Wow, this week has been hard. I guess I will just get right to it: our sweet dog, Kaya, might be dying. We noticed right before my gallbladder surgery that she wasn't eating and that she would just down her water. She was also vomiting a couple times a day. We kept thinking it was just a bug or that she ate something weird and that it would pass. Then she started eating some food but only for a day or two and then she began the water-only vomiting cycle all over again. On Monday I took her to the vet and they did some blood work on her. It came back abnormal; her white blood cell count is high as well as her calcium levels. The vet seemed really baffled by the results so he sent her blood work to a lab just to be certain there wasn't a mistake. The next day he informed me that the blood work came back the same and added this bit of terrible news: she might have some type of cancer OR she is dying from some kind of rat poisoning. They are unsure which it is. Either way, they kept reiterating that it doesn't look good for her. So right now what they want to do is get her calcium levels down as fast as they can through daily injections of medication for three weeks (I guess having high calcium levels will slowly shut down the muscles of the body - including the heart). Also, we have her on some kind of medication to keep her kidney's clean in the event that she did eat some poison and if it makes it to her kidneys she will basically pass away fairly quickly. The vet did say there is a chance (hooray for chances!) that she only got a small amount of poison and that she could just be sick for a while and rebound - but that it would take several weeks. And that is only IF she did in fact eat poison and it is 100% for sure not cancer. Anyway, we will go back in a week or two (or if she starts getting worse) to have her blood work done again. Let me also throw in there that I got this news in the midst of only having about an hour of sleep the night before because Toby had the stomach flu. So basically yesterday was a very bad day.

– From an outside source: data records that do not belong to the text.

(** * hireling-mysql: the MySQL job store of Hireling

    A shallow embedding of the two generations of [MysqlEngine] found in
    the repository:

    - the pooled engine ([mysql.createPool], methods [add], [getById],
      [get], [reserve], [updateById], [removeById], [remove], [clear],
      [initSchema]; counters [retryx] and [retries]; procedure
      [reserve_sproc]);
    - the single-connection engine ([mysql.createConnection], methods
      [clear], [add], [getById], [atomicFindReady], [updateById],
      [removeById], [removeByStatus], [refreshExpired], [refreshStalled],
      [createTable]; counter [attempts]; procedure [atomicFindReady]).

    The TypeScript methods are functions in a state-and-error monad over a
    connection pool, which is an interface ([MysqlPool]) as in the source.
    The SQL statements the methods send are the constructors of [Stmt];
    the text of the dynamically built ones is rendered by [insert_text],
    [select_text], [update_text] and [delete_text].  [Server] is the
    MySQL server as the statements of the engine see it: one table of
    rows, its index names, the stored procedure, the server clock and
    the choices SQL leaves to the server; a call of the stored
    procedure runs as a whole, callers come one after the other.
    [Answering] is a pool that rejects the statements it is told to
    reject, whatever the reason.

    The columns are those of CREATE TABLE:
    - a JavaScript [Date] and a point in time of the server are a
      number of milliseconds ([Z]); a DATETIME column keeps whole
      seconds between the years 1000 and 9999, and a value with a
      fraction is rounded to the nearest second ([datetime]);
    - an INT column holds a signed number of 32 bits ([in_int]);
    - CHAR(36) and VARCHAR(100) hold that many characters at most, a
      [string] being a sequence of characters;
    - ENUM holds one of its four names, LONGTEXT any string (its limit
      is above the length of a JavaScript string).

    What the source leaves to the configuration of the server is fixed
    as follows:
    - strict mode (the default): a value that does not fit its column
      is refused; a parameter whose JavaScript type is not that of the
      column, which the server might convert, is refused as well, and
      no statement below rests on such a refusal;
    - the default rounding of fractional seconds, and one time zone for
      the driver and the server;
    - a transactional table: a statement is applied as a whole or not
      at all, and a statement that is rejected has changed nothing (a
      reply lost on the way back is not modelled);
    - strings compare exactly (a binary collation), and identifiers
      carry no trailing spaces, which CHAR pads and strips;
    - [affectedRows] counts the rows matched by the WHERE clause (the
      driver connects with the FOUND_ROWS flag).

    What SQL leaves to the server is a part of its state ([DB]): the
    place a new row takes among the others ([slot]), and the row that a
    SELECT with LIMIT 1 and no ORDER BY meets first ([seek]).  A SELECT
    without ORDER BY returns rows in the order of the table. *)

From Stdlib Require Import ZArith List String Ascii Bool Lia.
Import ListNotations.
(** * fix_app_icon.py: flattening app icons onto white

    A shallow embedding of [fix_app_icon.py].  The script has two
    functions: [remove_transparency], which opens an image with Pillow,
    pastes it on a white RGB canvas through its own alpha band and saves
    the canvas as PNG, all inside one [try ... except Exception]; and
    [main], which checks the icon directory, then for each of three fixed
    names renames the file to [<path>.backup] and flattens the backup
    back to [<path>].

    The embedding has three layers:
    - 8-bit images and the Pillow operations the script calls
      ([Image.open], [convert], [Image.new], [split], [paste], [save]);
    - a world made of a file system (path to node), a schedule of
      injected library faults and a trace of observable events, threaded
      through a state-and-exception monad;
    - the two functions of the script, written call by call;
      [remove_transparency] takes the encoding of the console it prints
      to, and [main] is run on a UTF-8 console. *)

From Stdlib Require Import ZArith QArith Qround Lia Ascii String.
From stdpp Require Import gmap strings list fin_maps.

Local Open Scope Z_scope.

(** ** Images *)

Module Pil.

(** The 8-bit grey and colour modes, without and with an alpha band.
    Palette, bilevel and 16-bit images are left out, and so is the
    transparent colour a PNG without alpha band may name in a [tRNS]
    chunk: an image of mode [L] or [RGB] is one that names none. *)
Inductive mode := L | LA | RGB | RGBA.

Definition mode_eqb (a b : mode) : bool :=
  match a, b with
  | L, L | LA, LA | RGB, RGB | RGBA, RGBA => true
  | _, _ => false
  end.

(** Pixel data in row-major order; a sample is an 8-bit value held in [Z]. *)
Inductive raster :=
| RasterL (px : list Z)
| RasterLA (px : list (Z * Z))
| RasterRGB (px : list (Z * Z * Z))
| RasterRGBA (px : list (Z * Z * Z * Z)).

Record image := Image { size : nat * nat; im : raster }.

Definition image_mode (img : image) : mode :=
  match im img with
  | RasterL _ => L
  | RasterLA _ => LA
  | RasterRGB _ => RGB
  | RasterRGBA _ => RGBA
  end.

Definition has_alpha (img : image) : bool :=
  match image_mode img with
  | LA | RGBA => true
  | L | RGB => false
  end.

It is so hard to swallow that Kaya may leave us any day or in a few weeks....but hopefully (PLEASE hopefully) not at all. She is such a wonderful dog. The perfect dog, really. Great with kids, happy but not hyper, smart, cuddly, and so, so sweet. She's been my buddy when Nick works the graveyard shift and I'm chillin' by myself in our haunted basement. Toby and Aspen adore her. I really can't imagine life without our Kaya. So yes, lots emotions going on right now. And lots of wondering of what to do. Nick and I keep saying that we just don't want her to be suffering, and that if she starts to show signs of that, we will probably have to make the tough decision of putting her down. As of right now she walks a little stiff but she IS eating a little more - which is giving us hope.
So that was our week. Right now we cling to hope. Hoping each day she shows some improvement and praying that we can keep our cute, little corgi for many, many more years.
3 comments:
Deb, I am SO sad for you. It's so hard to lose a pet, especially a particularly awesome one like Kaya. I will pray for y'all and sweet little Kaya.
Oh I'm so sorry, Debbie. She is such a good dog. I hope it's all a false alarm somehow. :(
Aw, so sad! I sure hope it turns out to be the best of the options and that she gets better.